FBI Director James Comey (Photo: Associated Press)

FBI Director James Comey (Photo: Associated Press)

If it seems like law enforcement agencies across the country have been getting bad press in light of the many recent fatal shootings by their officers, it’s because they have.

The work of tracking these deadly occurrences has been left largely to news organizations, many of which have databases for their city of residence. Some with greater resources, like The Guardian and The Washington Post, track fatal police shootings across the country, but there’s little consensus between the two on the exact number of people killed by officers in 2015 – one says 1,058, the other 913, respectively.

Independent websites have also surfaced. Take KilledByPolice.net, which culls corporate news reports to count the number of people killed by officers. It estimates that number to be 1,110. The problem with counting news reports is that often times police shootings go unreported.
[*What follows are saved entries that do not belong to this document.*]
Definition Int64s_Size (vs : list Z) : Z := int64 (zlen vs * 8).

Definition Int64_MustMerge (vs : list Z) (another : PrimaryKeys) : res PrimaryKeys :=
  match another with
  | Int64PrimaryKeys ws => Ok (Int64PrimaryKeys (vs ++ ws))
  | _ => Panic "cannot merge different kind of pks"
  end.
Definition Varchar_MustMerge (vs : list string) (size : Z) (another : PrimaryKeys)
    : res PrimaryKeys :=
  match another with
  | VarcharPrimaryKeys ws t => Ok (VarcharPrimaryKeys (vs ++ ws) (int64 (size + t)))
  | _ => Panic "cannot merge different kind of pks"
  end.

(** The interface: dispatch on the dynamic type. *)
Definition PKs_Append (pks : PrimaryKeys) (values : list PrimaryKey) : res PrimaryKeys :=
  match pks with
  | Int64PrimaryKeys vs => Int64_Append vs values
  | VarcharPrimaryKeys vs size => Varchar_Append vs size values
  end.
Definition PKs_MustAppend (pks : PrimaryKeys) (values : list PrimaryKey) : res PrimaryKeys :=
  match pks with
  | Int64PrimaryKeys vs => Int64_MustAppend vs values
  | VarcharPrimaryKeys vs size => Varchar_MustAppend vs size values
  end.
Definition PKs_Get (pks : PrimaryKeys) (idx : Z) : res PrimaryKey :=
  match pks with
  | Int64PrimaryKeys vs => Int64_Get vs idx
  | VarcharPrimaryKeys vs _ => Varchar_Get vs idx
  end.
Definition PKs_Type (pks : PrimaryKeys) : Z :=
  match pks with
  | Int64PrimaryKeys _ => DataType_Int64
  | VarcharPrimaryKeys _ _ => DataType_VarChar
  end.
Definition PKs_Len (pks : PrimaryKeys) : Z :=
  match pks with Int64PrimaryKeys vs => zlen vs | VarcharPrimaryKeys vs _ => zlen vs end.
Definition PKs_Size (pks : PrimaryKeys) : Z :=
  match pks with
  | Int64PrimaryKeys vs => Int64s_Size vs
  | VarcharPrimaryKeys _ size => size
  end.
Definition PKs_MustMerge (pks another : PrimaryKeys) : res PrimaryKeys :=
  match pks with
  | Int64PrimaryKeys vs => Int64_MustMerge vs another
  | VarcharPrimaryKeys vs size => Varchar_MustMerge vs size another
  end.

Lemma PKs_MustAppend_eq pks values : PKs_MustAppend pks values = must (PKs_Append pks values).
Proof. by destruct pks. Qed.

(** ** Comparisons *)
Lemma strings_Compare_lt a b : strings_Compare a b < 0 ↔ String.compare a b = Lt.
Proof. unfold strings_Compare. destruct (String.compare a b); split; (done || lia). Qed.
Lemma strings_Compare_eq a b : strings_Compare a b = 0 ↔ a = b.
Proof.
  unfold strings_Compare. split; [intros H; apply String.compare_eq_iff; by destruct (String.compare a b)|].
  intros <-. pose proof (String.compare_antisym a a) as H. by destruct (String.compare a a).
Qed.
Lemma strings_Compare_antisym a b : strings_Compare a b = - strings_Compare b a.
Proof.
  unfold strings_Compare. rewrite (String.compare_antisym a b).
  by destruct (String.compare b a).
Qed.

Lemma strings_Compare_le a b : strings_Compare a b <= 0 ↔ String.le a b.
Proof.
  unfold strings_Compare, String.le, String.leb.
  destruct (String.compare a b); simpl; split; (done || lia).
Qed.

Lemma strings_Compare_trans a b c :
  strings_Compare a b < 0 → strings_Compare b c < 0 → strings_Compare a c < 0.
Proof.
  intros Hab Hbc.
  assert (strings_Compare a c <= 0) as Hle.
  { apply strings_Compare_le. transitivity b; apply strings_Compare_le; lia. }
  destruct (decide (strings_Compare a c = 0)) as [->%strings_Compare_eq|]; [|lia].
  rewrite strings_Compare_antisym in Hbc. lia.
Qed.

(** Reduces a comparison of keys of one type to arithmetic. *)
Ltac pk_cases :=
  repeat match goal with a : PrimaryKey |- _ => destruct a end; simpl in *; try done;
  unfold BaseString_GT, BaseString_GE, BaseString_LT, BaseString_LE, BaseString_EQ in *;
  repeat (rewrite bool_decide_eq_true in * || case_bool_decide); simpl; try done; try lia.

(** On keys of one type the comparison methods are those of one total
    order, equality being identity; keys of different types are incomparable under
    all five methods. *)
Theorem PK_order a b c :
  (if bool_decide (PK_Type a = PK_Type b) then
     (PK_EQ a b = true ↔ a = b) ∧ PK_LE a b = negb (PK_GT a b) ∧ PK_GE a b = negb (PK_LT a b)
     ∧ PK_GT a b = PK_LT b a ∧ PK_LE a b = PK_LT a b || PK_EQ a b
   else
     PK_EQ a b = false ∧ PK_LE a b = false ∧ PK_GE a b = false ∧ PK_GT a b = false
     ∧ PK_LT a b = false)
  ∧ (PK_LT a b = true → PK_LT b c = true → PK_LT a c = true).
Proof.
  split.
  - destruct a as [v|v], b as [w|w]; simpl; try by auto 10.
    + split; [split; [intros H%bool_decide_eq_true; by subst|intros [= ->]; by apply bool_decide_eq_true]|].
      pk_cases.
    + pose proof (strings_Compare_eq v w). pose proof (strings_Compare_antisym v w).
      split; [|pk_cases]. simpl. unfold BaseString_EQ. rewrite bool_decide_eq_true. naive_solver.
  - destruct a as [v|v], b as [w|w], c as [x|x]; simpl; try done.
    + rewrite !bool_decide_eq_true. lia.
    + unfold BaseString_LT. rewrite !bool_decide_eq_true. apply strings_Compare_trans.
Qed.

(** ** Conversion to [schemapb.IDs] *)
Lemma int64_values_spec pks :
  int64_values pks
  = if forallb (λ pk, bool_decide (PK_Type pk = DataType_Int64)) pks
    then Ok (map (λ pk, match pk with Int64PrimaryKey v => v | _ => 0 end) pks)
    else Panic "interface conversion".
Proof.
  induction pks as [|[v|v] pks IH]; simpl; [done| |done]. rewrite IH. by case_match.
Qed.
Lemma varchar_values_spec pks :
  varchar_values pks
  = if forallb (λ pk, bool_decide (PK_Type pk = DataType_VarChar)) pks
    then Ok (map (λ pk, match pk with VarCharPrimaryKey v => v | _ => "" end) pks)
    else Panic "interface conversion".
Proof.
  induction pks as [|[v|v] pks IH]; simpl; [done|done|]. rewrite IH. by case_match.
Qed.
The Federal Bureau of Investigation has its own database, which doesn’t require police agencies to feed and is built on voluntary submissions. The agency won’t release its 2015 numbers until fall of 2016.

An FBI employee not authorized to speak to the media confirmed to Guns.com the agency was planning on shoring up its Uniform Crime Reports program, but wouldn’t elaborate. Spokesperson Stephen Fischer also would not go into detail, but confirmed that a portion of the UCR program would be either expanded or replaced, though he would not say which.

He told the U.K. newspaper “such details as age, sex, and race of the officers and subjects” would likely be included in the new reporting system.

Stephen L. Morris, assistant director of the FBI’s Criminal Justice Information Services Division, on Tuesday said the agency planned on replacing its data collection system by 2017, The Washington Post reported.

“We are responding to a real human outcry,” said Stephen L. Morris, assistant director of the FBI’s Criminal Justice Information Services Division, which oversees the data collection. “People want to know what police are doing, and they want to know why they are using force. It always fell to the bottom before. It is now the highest priority.”

FBI Director James B. Comey in October said he recognized the disparity between the papers’ databases, calling it “embarrassing and ridiculous,” The Post reported.

“It is unacceptable that The Washington Post and the Guardian newspaper from the U.K. are becoming the lead source of information about violent encounters between police and civilians. That is not good for anybody,” he said at the time.